| Work request |
Write each line again exactly as it is, from the opening line of the records below through the one containing "- destruct upper as [[c d]|]; [|korder]. specialize", and add nothing.

(Items from a data source)
-=-=-
Lemma patchArgRange_spec its mn mx key :
  mn ≼ key -> key ≺ mx -> (forall a b, its.1 = Some (a, b) -> b ≼ key) -> (forall c d, its.2 = Some (c, d) -> key ≺ c) ->
  match patchArgRange its (mn, mx) with
  | (mn', mx') =>
      mn ≼ mn' /\ mn' ≼ key /\ key ≺ mx' /\ mx' ≼ mx /\
      (forall a b, its.1 = Some (a, b) -> b ≼ mn') /\ (forall c d, its.2 = Some (c, d) -> mx' ≼ c)
  end.
Proof.
  intros Hmn Hmx Hl Hu. unfold patchArgRange. destruct its as [lower upper]. cbn [fst snd] in *.
  split_and!.
  - destruct lower as [[a b]|]; [|korder]. rewrite wo_gt. destruct (kltb mn b) eqn:E; korder.
  - destruct lower as [[a b]|]; [|korder]. specialize (Hl a b eq_refl). rewrite wo_gt. destruct (kltb mn b) eqn:E; korder.
  - destruct upper as [[c d]|]; [|korder]. specialize (Hu c d eq_refl). rewrite wo_lt. destruct (kltb c mx) eqn:E; korder.
  - destruct upper as [[c d]|]; [|korder]. rewrite wo_lt. destruct (kltb c mx) eqn:E; korder.
  - intros a b ->. rewrite wo_gt. destruct (kltb mn b) eqn:E; korder.
  - intros c d ->. rewrite wo_lt. destruct (kltb c mx) eqn:E; korder.
Qed.

(** The result for a lookup key: a range without owned or pending keys such that
    all keys before it are owned or pending, or nothing if all keys are. *)
Definition next_orphans (m : CollectionMetadata) (receiving : RangeMap) (key : BSONObj) (r : option ChunkRange) : Prop :=
  let taken k := covered (md_chunksMap m) k \/ covered receiving k in
  match r with
  | Some r =>
      (forall k, in_range r k -> ~ taken k) /\ (forall k, key ≼ k -> k ≺ _minKey r -> taken k) /\
      key ≺ _maxKey r /\ _minKey r ≺ _maxKey r /\ getMinKey m ≼ _minKey r /\ _maxKey r ≼ getMaxKey m
  | None => forall k, key ≼ k -> k ≺ getMaxKey m -> taken k
  end.

Lemma orphan_loop_spec m receiving fuel key :
  range_map_wf (md_chunksMap m) -> range_map_wf receiving -> getMinKey m ≼ key ->
  (ahead key (md_chunksMap m) + ahead key receiving < fuel)%nat ->
  exists r, orphan_loop fuel m receiving key = Ret r /\ next_orphans m receiving key r.
Proof.
  intros Hc Hr. revert key. induction fuel as [|fuel IH]; intros key Hmin Hf; [lia|]. cbn [orphan_loop]. rewrite wo_lt.
  destruct (kltb key (getMaxKey m)) eqn:E; cbn [negb].
  2:{ eexists. split; [reflexivity|]. intros k ? ?. korder. }
  (* a chunk or pending range that holds the key is skipped *)
  assert (Hskip : forall a next, ((a, next) ∈ md_chunksMap m \/ (a, next) ∈ receiving) -> a ≼ key -> key ≺ next ->
    exists r, orphan_loop fuel m receiving next = Ret r /\ next_orphans m receiving key r).
  { intros a next Hin Ha Hk. destruct (IH next) as (r & Er & Hn); [korder| |].
    - destruct Hin as [Hin|Hin].
      + pose proof (ahead_lt key _ a next Hin Hk). pose proof (ahead_mono key next receiving ltac:(korder)). lia.
      + pose proof (ahead_lt key _ a next Hin Hk). pose proof (ahead_mono key next (md_chunksMap m) ltac:(korder)). lia.
    - exists r. split; [done|]. unfold next_orphans in *.
      assert (Hcov : forall k, key ≼ k -> k ≺ next -> covered (md_chunksMap m) k \/ covered receiving k).
      { intros k H1 H2. destruct Hin as [Hin|Hin]; [left|right]; exists a, next; (split_and!; [done|korder|done]). }
      destruct r as [r|].
      + destruct Hn as (H1 & H2 & H3 & H4 & H5 & H6). split_and!; [done| |korder|done..]. intros k Hk1 Hk2.
        destruct (kltb k next) eqn:Ek; [apply Hcov; korder|apply H2; korder].
      + intros k Hk1 Hk2. destruct (kltb k next) eqn:Ek; [apply Hcov; korder|apply Hn; korder]. }
  pose proof (patchLookupKey_spec (md_chunksMap m) key Hc) as H1.
  destruct (patchLookupKey (md_chunksMap m) key) as [next|[l1 u1]].
  { destruct H1 as (a & Hin & Ha & Hk). eapply Hskip; eauto. }
  pose proof (patchLookupKey_spec receiving key Hr) as H2. destruct (patchLookupKey receiving key) as [next|[l2 u2]].
  { destruct H2 as (a & Hin & Ha & Hk). eapply Hskip; eauto. }
  destruct H1 as (E1 & Hl1 & Hu1), H2 as (E2 & Hl2 & Hu2).
  pose proof (patchArgRange_spec (l1, u1) (getMinKey m) (getMaxKey m) key Hmin ltac:(korder) Hl1 Hu1) as P1.
  destruct (patchArgRange (l1, u1) _) as [mn1 mx1]. destruct P1 as (P11 & P12 & P13 & P14 & P15 & P16).
  pose proof (patchArgRange_spec (l2, u2) mn1 mx1 key P12 P13 Hl2 Hu2) as P2.
  destruct (patchArgRange (l2, u2) _) as [mn2 mx2]. destruct P2 as (P21 & P22 & P23 & P24 & P25 & P26). cbn [fst snd] in *.
  eexists. split; [reflexivity|]. cbn [next_orphans _minKey _maxKey]. split_and!; try korder.
  intros k [Hk1 Hk2]. cbn [_minKey _maxKey] in *. intros [Hk|Hk]; revert Hk.
  - apply (neighbours_gap key _ l1 u1 k Hc E1); [intros a b El; specialize (P15 a b El); korder|].
    intros c d Eu. specialize (P16 c d Eu). korder.
  - apply (neighbours_gap key _ l2 u2 k Hr E2); [intros a b El; specialize (P25 a b El); korder|].
    intros c d Eu. specialize (P26 c d Eu). korder.
Qed.

(** * What the metadata answers *)

(** C22: For every complete routing table the metadata of a shard is built without
    failing an invariant; it carries the version of the shard, set exactly if the
    shard has chunks, and [keyBelongsToMe], which searches the coalesced ranges,
    holds exactly for the keys in a chunk of the shard. *)
Theorem metadata_exact cm s lo hi :
  reachable cm -> tiling getMin lo (cm_chunkMap cm) hi ->
  exists m, newCollectionMetadata cm s = Ret m /\ getShardVersion m = getVersion cm s /\
    (isSet (getShardVersion m) = true <-> exists k c, (k, c) ∈ cm_chunkMap cm /\ getShardId c = s) /\
    forall k, keyBelongsToMe m k = true <-> owns cm s k.
Proof.
  intros Hr Ht. destruct (newCollectionMetadata_ok cm s lo hi Hr Ht) as (m & E & [Hcm Hs Hv Hch Hw1 Hw2 Hcov]).
  exists m. unfold getShardVersion. rewrite Hv. split_and!; [done..|by apply getVersion_set|]. intros k.
  rewrite (keyBelongs_covered m k Hw2), Hcov, Hch. destruct (reachable_ok cm Hr) as [Hok _].
  apply own_rows_covered. intros x c Hin. by apply (ok_map _ Hok).
Qed.

(** [getNextOrphanRange] ends and returns the first range at or after the
    lookup key that the shard neither owns nor receives, as long as possible:
    every key before it is owned or being received; it returns nothing exactly
    if all keys up to the end of the key space are. *)
Lemma getNextOrphanRange_exact m receiving key :
  range_map_wf (md_chunksMap m) -> range_map_wf receiving -> getMinKey m ≼ key ->
  exists r, getNextOrphanRange m receiving key = Ret r /\ next_orphans m receiving key r.
Proof.
  intros Hc Hr Hk. apply orphan_loop_spec; [done..|].
  pose proof (ahead_le key (md_chunksMap m)). pose proof (ahead_le key receiving). lia.
Qed.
-=-=-
| Task response |
Lemma patchArgRange_spec its mn mx key :
  mn ≼ key -> key ≺ mx -> (forall a b, its.1 = Some (a, b) -> b ≼ key) -> (forall c d, its.2 = Some (c, d) -> key ≺ c) ->
  match patchArgRange its (mn, mx) with
  | (mn', mx') =>
      mn ≼ mn' /\ mn' ≼ key /\ key ≺ mx' /\ mx' ≼ mx /\
      (forall a b, its.1 = Some (a, b) -> b ≼ mn') /\ (forall c d, its.2 = Some (c, d) -> mx' ≼ c)
  end.
Proof.
  intros Hmn Hmx Hl Hu. unfold patchArgRange. destruct its as [lower upper]. cbn [fst snd] in *.
  split_and!.
  - destruct lower as [[a b]|]; [|korder]. rewrite wo_gt. destruct (kltb mn b) eqn:E; korder.
  - destruct lower as [[a b]|]; [|korder]. specialize (Hl a b eq_refl). rewrite wo_gt. destruct (kltb mn b) eqn:E; korder.
  - destruct upper as [[c d]|]; [|korder]. specialize (Hu c d eq_refl). rewrite wo_lt. destruct (kltb c mx) eqn:E; korder.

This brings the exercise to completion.